| Azlan Othman |
THE Japanese exchange students, who held an unprompted clean-up of litter at Universiti Brunei Darussalam (UBD) Campus, expressed their surprise at going viral on social media.
In an interview with the Bulletin, Azuma Riku, 21, said, “There are also many Bruneians cleaning the environment voluntarily. However, we feel guilty for getting the media attention instead. It’s natural for people to pick up the litter that they see.
He added, “On the morning before we left Brunei, we carried out a clean-up of the UBD Campus. We wanted to express our utmost gratitude to UBD and Brunei Darussalam for the great memories and experiences.
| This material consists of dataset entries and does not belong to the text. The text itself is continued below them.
(** * Compliance Risk & Audit Engine: a shallow embedding

    The development follows the four Python modules of the repository:
    [risk_scoring.py], [audit_logger.py], [compliance_dashboard.py] and
    [performance_monitor.py].  Python values are modelled as follows.

    - [str] is [string]; a character stands for a code point below 256, so
      that [lower] and [strip] are the Latin-1 restriction of Python's.
    - [int] is [Z]; [float] is the rational [Q] it denotes exactly (finite
      floats only), so comparisons and decimal formatting are exact; sums,
      products and quotients of floats are taken in [Q], and [round] rounds
      to the nearest decimal, ties to even.  Where double-precision
      rounding can change a result that is read as a whole, the computation
      is also evaluated on binary64 numbers: the percentile index, and the
      compliance score with its status.
    - an exception that escapes a function is a [Raise] result.
    - [datetime.now()] is an explicit argument [now] of every function that
      reads the clock.
    - a file system is a finite map from paths to file contents; [json] and
      the document index are parameters of the functions that call them. *)

From Stdlib Require Import ZArith QArith Qround Qpower Qabs.
From Stdlib Require Import String Ascii List Lia Lqa.
From Stdlib Require Import Floats Sorting.Sorted Sorting.Permutation.
From Stdlib Require Import DecimalString.
From stdpp Require Import base option list strings gmap.

Local Open Scope Z_scope.

(** ** Python builtins used by the sources *)

Module Py.

(** [str(n)] for an [int]. *)
Definition str_of_int (n : Z) : string :=
  NilZero.string_of_int (Z.to_int n).

(** One decimal digit as a character. *)
Definition digit (n : Z) : ascii := ascii_of_N (48 + Z.to_N n).

(** Zero-padded fields of [strftime]-like renderings. *)
Definition pad2 (n : Z) : string :=
  String (digit (n / 10)) (String (digit (n mod 10)) EmptyString).

Definition pad4 (n : Z) : string :=
  pad2 (n / 100) +:+ pad2 (n mod 100).

Definition pad6 (n : Z) : string :=
  pad2 (n / 10000) +:+ pad4 (n mod 10000).

(** [c.lower()] on code points below 256: A-Z and the Latin-1 capitals
    (0xC0-0xDE except the multiplication sign 0xD7) move up by 32. *)
Definition lower_char (c : ascii) : ascii :=
  let n := N_of_ascii c in
  if ((65 <=? n) && (n <=? 90))%N
     || ((192 <=? n) && (n <=? 222) && negb (n =? 215))%N
  then ascii_of_N (n + 32) else c.

Fixpoint lower (s : string) : string :=
  match s with
  | EmptyString => EmptyString
  | String c s' => String (lower_char c) (lower s')
  end.

(** [s.startswith(p)]. *)
Fixpoint startswith (p s : string) : bool :=
  match p, s with
  | EmptyString, _ => true
  | String c p', String d s' => Ascii.eqb c d && startswith p' s'
  | String _ _, EmptyString => false
  end.

(** [k in s] for two strings: [k] occurs as a contiguous substring. *)
Fixpoint contains (k s : string) : bool :=
  startswith k s ||
  match s with
  | EmptyString => false
  | String _ s' => contains k s'
  end.

(** [sep.join(l)]. *)
Fixpoint join (sep : string) (l : list string) : string :=
  match l with
  | [] => EmptyString
  | [x] => x
  | x :: l' => x +:+ sep +:+ join sep l'
  end.

(** [x in l] for a list of strings. *)
Definition in_list (x : string) (l : list string) : bool :=
  existsb (String.eqb x) l.

(** [s[:n]] for [n >= 0]. *)
Fixpoint take_str (n : nat) (s : string) : string :=
  match n, s with
  | S n', String c s' => String c (take_str n' s')
  | _, _ => EmptyString
  end.

(** [x < y] and [x >= y] on the rationals. *)
Definition Qltb (x y : Q) : bool :=
  match Qcompare x y with Lt => true | _ => false end.
Definition Qgeb (x y : Q) : bool := Qle_bool y x.

(** Rounding to the nearest integer, ties to the even one: the rounding of
    [round] and of the [f] format. *)
Definition round_half_even (q : Q) : Z :=
  let f := Qfloor q in
  match Qcompare (q - inject_Z f) (1 # 2) with
  | Lt => f
  | Gt => f + 1
  | Eq => if Z.even f then f else f + 1
  end.

(** [round(x, n)] for [n >= 0]. *)
Definition round (x : Q) (ndigits : nat) : Q :=
  let p := Z.pow 10 (Z.of_nat ndigits) in
  inject_Z (round_half_even (x * inject_Z p)) / inject_Z p.

(** The [,] option of the format mini-language on a digit string. *)
Fixpoint group_thousands (s : string) : string :=
  match s with
  | EmptyString => EmptyString
  | String c s' =>
      String c
        (if (0 <? String.length s')%nat && (String.length s' mod 3 =? 0)%nat
         then String "," (group_thousands s')
         else group_thousands s')
  end.

(** [f"{x:,.2f}"]. *)
Definition format_comma_2f (x : Q) : string :=
  let cents := Z.abs (round_half_even (x * 100)) in
  (if Qlt_le_dec x 0 then "-" else "") +:+
  group_thousands (str_of_int (cents / 100)) +:+ "." +:+ pad2 (cents mod 100).

(** Exceptions that escape the modelled functions, and results. *)
Inductive exn := AttributeError | TypeError | ZeroDivisionError | IndexError.

Inductive result (A : Type) :=
| Ok (a : A)
| Raise (e : exn).
Arguments Ok {A} a.
Arguments Raise {A} e.

Definition bind {A B} (r : result A) (k : A -> result B) : result B :=
  match r with
  | Ok a => k a
  | Raise e => Raise e
  end.

(** Line feed and carriage return. *)
Definition LF : ascii := "010"%char.
Definition CR : ascii := "013"%char.
Definition newline : string := String LF EmptyString.

(** [c.isspace()] on code points below 256. *)
Definition is_space (c : ascii) : bool :=
  let n := N_of_ascii c in
  ((9 <=? n) && (n <=? 13) || (28 <=? n) && (n <=? 32)
   || (n =? 133) || (n =? 160))%N.

Fixpoint lstrip (s : string) : string :=
  match s with
  | EmptyString => EmptyString
  | String c s' => if is_space c then lstrip s' else s
  end.

Fixpoint rstrip (s : string) : string :=
  match s with
  | EmptyString => EmptyString
  | String c s' =>
      match rstrip s' with
      | EmptyString => if is_space c then EmptyString else String c EmptyString
      | r => String c r
      end
  end.

(** [s.strip()]. *)
Definition strip (s : string) : string := lstrip (rstrip s).

(** Reading in text mode translates the line endings CR LF and CR to LF. *)
Fixpoint universal_newlines (s : string) : string :=
  match s with
  | EmptyString => EmptyString
  | String c s' =>
      if Ascii.eqb c CR then
        match s' with
        | String d s'' =>
            if Ascii.eqb d LF then String LF (universal_newlines s'')
            else String LF (universal_newlines s')
        | EmptyString => String LF EmptyString
        end
      else String c (universal_newlines s')
  end.

(** The lines of a text, each with its line feed, the last one possibly
    without. *)
Fixpoint lines (s : string) : list string :=
  match s with
  | EmptyString => []
  | String c s' =>
      if Ascii.eqb c LF then String c EmptyString :: lines s'
      else match lines s' with
           | [] => [String c EmptyString]
           | l :: ls => String c l :: ls
           end
  end.

(** A text without line feed and carriage return. *)
Fixpoint no_linebreak (s : string) : bool :=
  match s with
  | EmptyString => true
  | String c s' =>
      negb (Ascii.eqb c LF) && negb (Ascii.eqb c CR) && no_linebreak s'
  end.

(** [for line in f] on a file opened with [open(path, 'r')]. *)
Definition readlines (content : string) : list string :=
  lines (universal_newlines content).

(** [l[start:]] for any integer [start]. *)
Definition slice_from {A} (start : Z) (l : list A) : list A :=
  let n := Z.of_nat (length l) in
  let i := if start <? 0 then Z.max (n + start) 0 else Z.min start n in
  drop (Z.to_nat i) l.

(** [s.encode()]: UTF-8 of code points below 256, as bytes in [0,256). *)
Fixpoint encode (s : string) : list Z :=
  match s with
  | EmptyString => []
  | String c s' =>
      let n := Z.of_N (N_of_ascii c) in
      if n <? 128 then n :: encode s'
      else Z.lor 192 (Z.shiftr n 6) :: Z.lor 128 (Z.land n 63) :: encode s'
  end.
“Our action is common in Japan, and there is a Japanese proverb, ‘Tatsu tori, ato wo nigosazu’ (Cast no dust into the well that gives you water), which also means ‘To keep things clean means to treat them with gratitude and respect’.”
Komori Yuka, 20, said, “I am surprised. I didn’t expect to get so much attention from the public and the media.”
Yoshikawa Kousuke, 21, said, “It’s a routine for Tenri University students to do cleaning around their campus on weekend mornings.
“As Tenri University students, we were trained since young to do cleaning in the mornings as our part of Tenri’s ‘Hinokishin’ practice, which means ‘daily contribution to express our gratitude to society’ through sincere and simple acts of cleaning around the campus or anywhere in the world.”
Tenri is a city located in Nara Prefecture, Japan.
A former Japanese participant of the exchange programme at UBD meanwhile shared her fond memories of being in Brunei, “I still remember the culture and traditions, such as wedding ceremonies. It was something new to me then, and now I miss Brunei so much.”